The justices have generally imposed a two-part test to determine whether an offending provision or provisions can be “severed” from a law, leaving the remainder in effect. First, they determine whether the law works as intended minus the provision(s), and then they determine whether Congress would have passed the law had it known the provision(s) would be removed by the courts.

On both issues with the ACA, the answer is a resounding yes. The tax penalty enforcing the mandate has been gone for three years, and contrary to the fears of many (myself included), the individual insurance market did not fall into a death spiral of ever-increasing premiums and ever dwindling enrollment. Analysts say that premiums are a few percentage points higher than they would be with a mandate, but across the country, average premiums have declined the past two years. So yes, the law is continuing to work as Congress intended.

Would Congress have passed the law without the mandate? No question, the mandate was crucial to winning the support of insurance companies for the ACA. But it was also the toughest thing for lawmakers to support; they did so mainly because it was billed as a necessary counterweight to the ban on insurers discriminating against people with preexisting conditions, which lawmakers were eager to enact. Only later did we see that it wasn’t, in fact, necessary.

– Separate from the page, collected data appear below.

(** * Verification of the seismic dashboard script (src/12.py)

    The script is one top-to-bottom run: an HTTP GET, a status check, the
    construction and cleaning of a pandas table, a magnitude filter chosen
    with a slider, and four charts.  The development below embeds that run
    as a program in a small state-and-exception monad over

    - a table type with labelled rows and named columns ([DataFrame]),
    - the interface of NumPy's random generator ([RandomState]),
    - the scalar coercions of pandas ([Coercions]),
    - the outside world of one run ([World]): the server, the clock and the
      position of the slider.

    Numbers are rationals ([Q]): a floating-point value of the script is
    read as the rational it denotes and its arithmetic as exact.  A missing
    value (None, NaN, NaT) is [NA].  Instants are integers counting
    microseconds since the epoch, the resolution of Python's [datetime]. *)

From Stdlib Require Import QArith Qminmax ZArith String Ascii List Lia Lqa.
From Stdlib Require Import Sorting.Sorted Sorting.Permutation Sorting.Mergesort Orders.
From stdpp Require Import base option list gmap strings.

Open Scope string_scope.
Open Scope Z_scope.

(** ** Cells, rows and tables *)

(** One cell of a table.  [Datetime] carries microseconds since the epoch. *)
Inductive cell : Type :=
| NA
| Num (q : Q)
| Str (s : string)
| Bool (b : bool)
| Datetime (us : Z).

Definition isna (v : cell) : bool :=
  match v with NA => true | _ => false end.

Definition is_numeric (v : cell) : bool :=
  match v with Num _ => true | _ => false end.


(** A row keeps its index label, which is the only identity a record has. *)
Record row : Type := Row { label : nat; cells : gmap string cell }.

Record DataFrame : Type := Df { columns : gset string; rows : list row }.

(** Reading a cell: a key the row does not hold reads as missing, as pandas
    fills it when the table is built from records with different keys. *)
Definition at_ (r : row) (c : string) : cell := default NA (cells r !! c).

Definition upd (c : string) (r : row) (v : cell) : row :=
  Row (label r) (<[c := v]> (cells r)).

(** [pd.DataFrame(datos)]: one row per record, labelled by position; the
    columns are the keys that occur in some record. *)
Definition pd_DataFrame (datos : list (gmap string cell)) : DataFrame :=
  Df (⋃ (dom <$> datos)) (imap Row datos).

Definition has_col (c : string) (df : DataFrame) : bool :=
  bool_decide (c ∈ columns df).

(** [df.shape[0]] *)
Definition shape0 (df : DataFrame) : nat := length (rows df).

(** The values of column [c], row by row. *)
Definition col (c : string) (df : DataFrame) : list cell :=
  (λ r, at_ r c) <$> rows df.

Definition labels (df : DataFrame) : list nat := label <$> rows df.

(** [df[c] = vals] *)
Definition set_col (c : string) (vals : list cell) (df : DataFrame) : DataFrame :=
  Df (columns df ∪ {[c]}) (zip_with (upd c) (rows df) vals).

(** [df.rename(columns={old: new}, inplace=True)]; a name that is not a
    column is ignored.  A column already called [new] is replaced, where
    pandas would keep two columns under one name; the API sends neither
    [Latitud] nor [Longitud]. *)
Definition rename_row (old new : string) (r : row) : row :=
  Row (label r) (<[new := at_ r old]> (delete old (cells r))).

Definition rename_col (old new : string) (df : DataFrame) : DataFrame :=
  if has_col old df
  then Df (columns df ∖ {[old]} ∪ {[new]}) (rename_row old new <$> rows df)
  else df.

(** [df[mask]] for a mask computed row by row. *)
Definition select (p : row → bool) (df : DataFrame) : DataFrame :=
  Df (columns df) (List.filter p (rows df)).

(** [series >= x]: a missing value compares false. *)
Definition cell_ge (v : cell) (x : Q) : bool :=
  match v with Num q => Qle_bool x q | _ => false end.

(** [df.dropna(subset=cs)] *)
Definition dropna (cs : list string) (df : DataFrame) : DataFrame :=
  select (λ r, forallb (λ c, negb (isna (at_ r c))) cs) df.

(** [df.head()] *)
Definition head (df : DataFrame) : DataFrame :=
  Df (columns df) (take 5 (rows df)).

(** [series * k] on a numeric column. *)
Definition cell_mul (v : cell) (k : Q) : cell :=
  match v with Num q => Num (q * k) | _ => NA end.

(** ** Calendar dates: [strftime('%Y-%m-%d %H:%M:%S')] *)

Definition timedelta_days (d : Z) : Z := d * 86400 * 1000000.

Definition digit (d : Z) : ascii := ascii_of_nat (48 + Z.to_nat (d mod 10)).

Fixpoint zpad (width : nat) (n : Z) : string :=
  match width with
  | O => ""
  | S w => zpad w (n / 10) ++ String (digit n) ""
  end.

(** Year, month and day of a day number counted from 1970-01-01. *)
Definition civil_from_days (days : Z) : Z * Z * Z :=
  let z := days + 719468 in
  let era := z / 146097 in
  let doe := z - era * 146097 in
  let yoe := (doe - doe / 1460 + doe / 36524 - doe / 146096) / 365 in
  let doy := doe - (365 * yoe + yoe / 4 - yoe / 100) in
  let mp := (5 * doy + 2) / 153 in
  let d := doy - (153 * mp + 2) / 5 + 1 in
  let m := if mp <? 10 then mp + 3 else mp - 9 in
  let y := yoe + era * 400 in
  (if m <=? 2 then y + 1 else y, m, d).

Definition strftime (us : Z) : string :=
  let secs := us / 1000000 in
  let '(y, m, d) := civil_from_days (secs / 86400) in
  let sod := secs mod 86400 in
  zpad 4 y ++ "-" ++ zpad 2 m ++ "-" ++ zpad 2 d ++ " " ++
  zpad 2 (sod / 3600) ++ ":" ++ zpad 2 (sod / 60 mod 60) ++ ":" ++ zpad 2 (sod mod 60).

So it’s conceivable that Congress would not have enacted two of the ACA’s key insurance reforms — the requirements that insurers offer policies to everyone who applies and that premiums not be affected by preexisting conditions — without the individual mandate. But that wouldn’t have stopped the Democrat-controlled House and Senate from passing the rest of the ACA, with its expansion of Medicaid to millions of poor Americans and its efforts to improve the quality of care while slowing the increase in cost.

All of these calculations involve consulting the legislative history and doing at least a little bit of mind-reading, two things that Barrett and other originalists/textualists do not like to do. That’s why the most conservative members of the court — and most notably Justice Clarence Thomas — don’t want the courts to do the sort of severability analysis that the Supreme Court has been doing. They consider that to be legislating, not judging.

Here’s how the four dissenters to the 2012 ruling, who would have tossed the entire ACA, put it: “The Judiciary, if it orders uncritical severance, then assumes the legislative function; for it imposes on the Nation, by the Court’s decree, its own new statutory regime, consisting of policies, risks, and duties that Congress did not enact. That can be a more extreme exercise of the judicial power than striking the whole statute and allowing Congress to address the conditions that pertained when the statute was considered at the outset.”


Two of those four dissenters are no longer on the court, however. So even if Barrett follows Thomas’ lead, both of Trump’s other appointees — Justices Neil M. Gorsuch and Brett M. Kavanaugh — would have to do so as well for the entire ACA to be sunk.

Barrett tried several times to downplay the concerns the Democrats on the Senate Judiciary Committee raised about the ACA, even as she assiduously avoided any legal theorizing that might tip her hand. “The presumption is always in favor of severability,” she said when asked about the general issue. And at another: “I’m not here on a mission to destroy the Affordable Care Act.”

She’ll be on the bench soon enough, and when the court issues its ruling in a few months, we’ll see whether she tried to do just that.